INSTRUCTIONS FOR THE TASK: Take the data from its first line. Print each line exactly until the line containing "height ← ok_or" has been printed too.

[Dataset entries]
——————
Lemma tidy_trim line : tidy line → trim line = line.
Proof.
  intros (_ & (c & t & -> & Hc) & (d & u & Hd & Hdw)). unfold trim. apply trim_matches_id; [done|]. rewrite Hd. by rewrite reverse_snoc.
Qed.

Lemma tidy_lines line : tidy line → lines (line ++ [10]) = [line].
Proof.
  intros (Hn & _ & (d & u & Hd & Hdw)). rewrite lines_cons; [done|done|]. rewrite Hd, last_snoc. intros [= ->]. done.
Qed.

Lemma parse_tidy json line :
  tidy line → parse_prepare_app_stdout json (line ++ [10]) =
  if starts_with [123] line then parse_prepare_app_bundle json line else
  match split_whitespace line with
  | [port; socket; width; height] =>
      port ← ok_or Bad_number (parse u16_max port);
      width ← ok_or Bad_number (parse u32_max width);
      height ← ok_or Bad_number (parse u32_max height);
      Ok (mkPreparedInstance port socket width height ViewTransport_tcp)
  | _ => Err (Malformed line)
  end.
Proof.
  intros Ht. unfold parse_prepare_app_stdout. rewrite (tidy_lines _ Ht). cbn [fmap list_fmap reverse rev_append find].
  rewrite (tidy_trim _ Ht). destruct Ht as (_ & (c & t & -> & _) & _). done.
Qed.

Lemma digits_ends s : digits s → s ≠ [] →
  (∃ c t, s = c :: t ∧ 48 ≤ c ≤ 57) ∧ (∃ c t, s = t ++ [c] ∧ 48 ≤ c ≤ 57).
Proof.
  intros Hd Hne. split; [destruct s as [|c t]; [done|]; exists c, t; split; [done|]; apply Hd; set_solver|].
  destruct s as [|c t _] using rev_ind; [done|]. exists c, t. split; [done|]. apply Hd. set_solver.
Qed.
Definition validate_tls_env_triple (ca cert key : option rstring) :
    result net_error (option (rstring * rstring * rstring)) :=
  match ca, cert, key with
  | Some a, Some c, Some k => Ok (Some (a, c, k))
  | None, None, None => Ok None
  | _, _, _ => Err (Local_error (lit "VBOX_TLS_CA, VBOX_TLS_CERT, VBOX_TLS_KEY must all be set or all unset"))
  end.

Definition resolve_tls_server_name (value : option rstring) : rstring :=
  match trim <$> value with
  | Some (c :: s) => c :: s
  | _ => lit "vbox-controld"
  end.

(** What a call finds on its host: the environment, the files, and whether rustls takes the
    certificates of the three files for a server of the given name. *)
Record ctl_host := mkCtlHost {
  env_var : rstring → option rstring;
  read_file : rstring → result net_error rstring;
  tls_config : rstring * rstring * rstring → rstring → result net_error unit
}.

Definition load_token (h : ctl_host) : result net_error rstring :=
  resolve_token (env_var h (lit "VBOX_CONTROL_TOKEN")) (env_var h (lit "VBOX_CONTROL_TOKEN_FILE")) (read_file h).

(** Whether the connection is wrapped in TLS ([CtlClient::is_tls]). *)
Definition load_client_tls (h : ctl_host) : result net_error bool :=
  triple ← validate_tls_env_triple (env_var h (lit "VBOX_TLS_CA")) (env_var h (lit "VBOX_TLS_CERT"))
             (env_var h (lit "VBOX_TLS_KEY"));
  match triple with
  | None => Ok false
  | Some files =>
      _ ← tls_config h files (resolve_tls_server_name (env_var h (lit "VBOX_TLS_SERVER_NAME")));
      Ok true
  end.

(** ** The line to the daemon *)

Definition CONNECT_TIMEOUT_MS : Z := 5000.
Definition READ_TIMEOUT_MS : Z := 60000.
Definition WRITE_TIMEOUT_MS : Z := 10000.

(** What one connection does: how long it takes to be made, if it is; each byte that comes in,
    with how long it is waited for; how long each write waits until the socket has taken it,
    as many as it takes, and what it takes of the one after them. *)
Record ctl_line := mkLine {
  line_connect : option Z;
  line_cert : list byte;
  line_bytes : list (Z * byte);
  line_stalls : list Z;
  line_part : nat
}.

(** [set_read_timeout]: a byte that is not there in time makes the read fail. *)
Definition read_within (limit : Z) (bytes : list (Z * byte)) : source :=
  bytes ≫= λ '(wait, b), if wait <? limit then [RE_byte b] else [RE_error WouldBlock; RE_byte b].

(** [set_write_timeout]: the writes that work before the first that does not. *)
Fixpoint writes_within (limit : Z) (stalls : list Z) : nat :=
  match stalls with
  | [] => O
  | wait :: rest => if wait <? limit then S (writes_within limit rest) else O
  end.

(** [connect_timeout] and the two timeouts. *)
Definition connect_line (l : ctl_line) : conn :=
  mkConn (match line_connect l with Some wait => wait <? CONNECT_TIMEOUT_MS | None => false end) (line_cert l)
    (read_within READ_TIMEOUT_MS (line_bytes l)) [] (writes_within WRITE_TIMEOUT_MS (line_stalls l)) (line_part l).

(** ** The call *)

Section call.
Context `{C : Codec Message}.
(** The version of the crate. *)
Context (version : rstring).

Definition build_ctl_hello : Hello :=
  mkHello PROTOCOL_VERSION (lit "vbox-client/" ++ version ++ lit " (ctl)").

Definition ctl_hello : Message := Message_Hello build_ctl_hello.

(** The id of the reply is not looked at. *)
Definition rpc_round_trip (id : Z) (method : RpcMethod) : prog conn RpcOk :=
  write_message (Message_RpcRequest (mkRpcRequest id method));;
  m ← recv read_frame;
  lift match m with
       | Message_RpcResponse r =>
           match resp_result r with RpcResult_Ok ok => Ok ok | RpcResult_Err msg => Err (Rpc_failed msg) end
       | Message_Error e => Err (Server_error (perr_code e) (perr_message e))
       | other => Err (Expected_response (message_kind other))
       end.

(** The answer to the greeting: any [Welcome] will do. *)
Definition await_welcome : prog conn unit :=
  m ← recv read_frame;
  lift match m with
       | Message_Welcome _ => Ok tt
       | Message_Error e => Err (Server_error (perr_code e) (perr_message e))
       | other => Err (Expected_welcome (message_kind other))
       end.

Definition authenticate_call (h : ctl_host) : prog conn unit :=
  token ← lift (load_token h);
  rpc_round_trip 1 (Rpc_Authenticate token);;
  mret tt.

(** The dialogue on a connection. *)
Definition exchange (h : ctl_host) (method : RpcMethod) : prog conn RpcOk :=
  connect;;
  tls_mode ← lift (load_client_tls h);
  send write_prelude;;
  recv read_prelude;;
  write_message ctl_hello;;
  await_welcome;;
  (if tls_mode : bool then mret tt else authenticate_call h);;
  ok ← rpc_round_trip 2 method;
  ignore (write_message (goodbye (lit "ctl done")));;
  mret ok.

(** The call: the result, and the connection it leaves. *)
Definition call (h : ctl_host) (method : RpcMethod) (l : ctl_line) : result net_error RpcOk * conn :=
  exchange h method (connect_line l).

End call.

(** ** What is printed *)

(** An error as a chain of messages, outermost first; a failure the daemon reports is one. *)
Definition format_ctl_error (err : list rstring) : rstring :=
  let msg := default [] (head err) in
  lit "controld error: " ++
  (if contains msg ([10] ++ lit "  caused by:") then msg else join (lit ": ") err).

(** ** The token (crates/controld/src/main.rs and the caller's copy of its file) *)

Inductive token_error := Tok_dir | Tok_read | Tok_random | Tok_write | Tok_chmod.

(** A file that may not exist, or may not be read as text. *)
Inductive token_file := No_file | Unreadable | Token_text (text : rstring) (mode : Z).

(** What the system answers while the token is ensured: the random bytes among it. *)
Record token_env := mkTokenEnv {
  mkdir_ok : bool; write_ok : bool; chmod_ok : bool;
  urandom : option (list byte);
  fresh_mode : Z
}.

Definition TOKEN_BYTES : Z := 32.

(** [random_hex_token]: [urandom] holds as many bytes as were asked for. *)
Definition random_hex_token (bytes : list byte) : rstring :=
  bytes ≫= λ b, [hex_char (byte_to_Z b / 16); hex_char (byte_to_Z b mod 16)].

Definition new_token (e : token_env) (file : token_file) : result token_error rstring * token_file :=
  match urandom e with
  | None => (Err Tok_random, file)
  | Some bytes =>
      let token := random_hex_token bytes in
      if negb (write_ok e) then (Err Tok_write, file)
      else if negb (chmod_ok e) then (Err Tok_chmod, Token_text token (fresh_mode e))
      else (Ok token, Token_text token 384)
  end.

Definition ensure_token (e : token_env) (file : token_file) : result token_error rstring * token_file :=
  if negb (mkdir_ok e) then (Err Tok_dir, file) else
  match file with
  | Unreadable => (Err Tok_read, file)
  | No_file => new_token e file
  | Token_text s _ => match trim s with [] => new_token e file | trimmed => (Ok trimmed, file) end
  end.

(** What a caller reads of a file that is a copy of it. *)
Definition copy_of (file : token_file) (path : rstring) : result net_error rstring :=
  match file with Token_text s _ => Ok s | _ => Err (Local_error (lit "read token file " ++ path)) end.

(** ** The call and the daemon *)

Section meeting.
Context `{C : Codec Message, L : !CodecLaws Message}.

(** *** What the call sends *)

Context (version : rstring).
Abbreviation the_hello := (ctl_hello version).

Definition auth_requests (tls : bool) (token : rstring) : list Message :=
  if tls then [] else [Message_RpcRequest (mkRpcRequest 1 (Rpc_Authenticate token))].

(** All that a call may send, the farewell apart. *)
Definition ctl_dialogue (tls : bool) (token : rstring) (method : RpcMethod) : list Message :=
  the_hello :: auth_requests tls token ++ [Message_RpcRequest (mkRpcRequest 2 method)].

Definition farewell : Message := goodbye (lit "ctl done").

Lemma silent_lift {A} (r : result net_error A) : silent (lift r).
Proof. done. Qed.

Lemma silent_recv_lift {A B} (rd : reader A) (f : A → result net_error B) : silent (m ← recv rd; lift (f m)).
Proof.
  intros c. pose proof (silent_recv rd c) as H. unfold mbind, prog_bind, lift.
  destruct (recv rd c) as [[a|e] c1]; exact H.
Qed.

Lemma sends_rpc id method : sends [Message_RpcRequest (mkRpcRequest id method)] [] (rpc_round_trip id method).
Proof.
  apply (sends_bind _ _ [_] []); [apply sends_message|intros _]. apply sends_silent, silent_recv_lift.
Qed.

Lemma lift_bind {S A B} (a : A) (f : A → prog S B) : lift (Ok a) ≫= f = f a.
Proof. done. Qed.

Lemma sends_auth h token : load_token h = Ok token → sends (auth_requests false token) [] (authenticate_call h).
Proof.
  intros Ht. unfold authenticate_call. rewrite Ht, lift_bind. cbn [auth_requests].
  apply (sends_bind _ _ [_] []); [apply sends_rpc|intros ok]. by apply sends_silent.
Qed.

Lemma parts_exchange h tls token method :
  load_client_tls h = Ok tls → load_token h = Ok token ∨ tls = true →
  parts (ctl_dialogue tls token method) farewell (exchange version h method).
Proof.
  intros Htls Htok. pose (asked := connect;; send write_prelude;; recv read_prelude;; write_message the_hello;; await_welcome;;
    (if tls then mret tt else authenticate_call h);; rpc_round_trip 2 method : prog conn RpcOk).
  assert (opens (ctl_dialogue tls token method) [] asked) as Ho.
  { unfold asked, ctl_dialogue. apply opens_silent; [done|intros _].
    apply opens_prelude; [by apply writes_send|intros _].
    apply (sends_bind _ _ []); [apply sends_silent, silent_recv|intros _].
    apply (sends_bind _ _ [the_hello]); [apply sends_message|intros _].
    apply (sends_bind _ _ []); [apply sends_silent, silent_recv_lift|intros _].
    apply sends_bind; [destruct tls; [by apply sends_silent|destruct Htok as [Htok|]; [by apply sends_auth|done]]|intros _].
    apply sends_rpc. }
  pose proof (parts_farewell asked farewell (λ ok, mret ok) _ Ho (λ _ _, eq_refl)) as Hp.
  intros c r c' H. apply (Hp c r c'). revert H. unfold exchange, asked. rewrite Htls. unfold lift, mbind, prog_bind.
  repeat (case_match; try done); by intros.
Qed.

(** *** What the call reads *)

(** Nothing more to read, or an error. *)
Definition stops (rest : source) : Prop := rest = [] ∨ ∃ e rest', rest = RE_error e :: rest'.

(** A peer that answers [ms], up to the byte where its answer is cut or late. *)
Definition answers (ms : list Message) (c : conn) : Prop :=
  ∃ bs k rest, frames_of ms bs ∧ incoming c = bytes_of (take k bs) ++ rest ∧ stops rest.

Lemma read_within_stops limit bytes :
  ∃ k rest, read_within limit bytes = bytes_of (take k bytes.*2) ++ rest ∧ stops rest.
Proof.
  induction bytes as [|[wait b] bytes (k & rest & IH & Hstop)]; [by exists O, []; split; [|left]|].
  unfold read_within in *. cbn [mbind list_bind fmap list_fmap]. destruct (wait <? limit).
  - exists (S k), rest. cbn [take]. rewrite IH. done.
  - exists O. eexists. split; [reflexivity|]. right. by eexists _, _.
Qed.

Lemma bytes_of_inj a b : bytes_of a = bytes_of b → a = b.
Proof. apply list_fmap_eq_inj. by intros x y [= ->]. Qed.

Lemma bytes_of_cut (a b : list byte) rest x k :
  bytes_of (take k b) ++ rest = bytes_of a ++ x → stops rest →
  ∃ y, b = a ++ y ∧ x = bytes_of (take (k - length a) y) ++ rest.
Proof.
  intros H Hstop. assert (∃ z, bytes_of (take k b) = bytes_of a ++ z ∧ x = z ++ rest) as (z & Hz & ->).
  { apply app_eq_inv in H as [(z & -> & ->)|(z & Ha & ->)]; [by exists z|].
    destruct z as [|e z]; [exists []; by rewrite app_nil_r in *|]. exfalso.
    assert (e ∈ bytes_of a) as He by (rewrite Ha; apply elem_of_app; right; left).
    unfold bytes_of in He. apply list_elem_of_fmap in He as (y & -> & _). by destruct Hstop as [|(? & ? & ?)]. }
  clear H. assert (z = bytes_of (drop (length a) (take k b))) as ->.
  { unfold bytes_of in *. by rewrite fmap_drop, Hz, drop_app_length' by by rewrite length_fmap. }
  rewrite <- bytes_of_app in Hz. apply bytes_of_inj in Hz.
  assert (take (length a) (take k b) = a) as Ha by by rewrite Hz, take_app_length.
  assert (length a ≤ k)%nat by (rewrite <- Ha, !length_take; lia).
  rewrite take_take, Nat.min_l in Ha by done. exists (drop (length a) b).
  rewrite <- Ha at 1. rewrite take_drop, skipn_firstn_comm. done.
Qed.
——————
EXERCISE RESULT:
Lemma tidy_trim line : tidy line → trim line = line.
Proof.
  intros (_ & (c & t & -> & Hc) & (d & u & Hd & Hdw)). unfold trim. apply trim_matches_id; [done|]. rewrite Hd. by rewrite reverse_snoc.
Qed.

Lemma tidy_lines line : tidy line → lines (line ++ [10]) = [line].
Proof.
  intros (Hn & _ & (d & u & Hd & Hdw)). rewrite lines_cons; [done|done|]. rewrite Hd, last_snoc. intros [= ->]. done.
Qed.

Lemma parse_tidy json line :
  tidy line → parse_prepare_app_stdout json (line ++ [10]) =
  if starts_with [123] line then parse_prepare_app_bundle json line else
  match split_whitespace line with
  | [port; socket; width; height] =>
      port ← ok_or Bad_number (parse u16_max port);
      width ← ok_or Bad_number (parse u32_max width);
      height ← ok_or Bad_number (parse u32_max height);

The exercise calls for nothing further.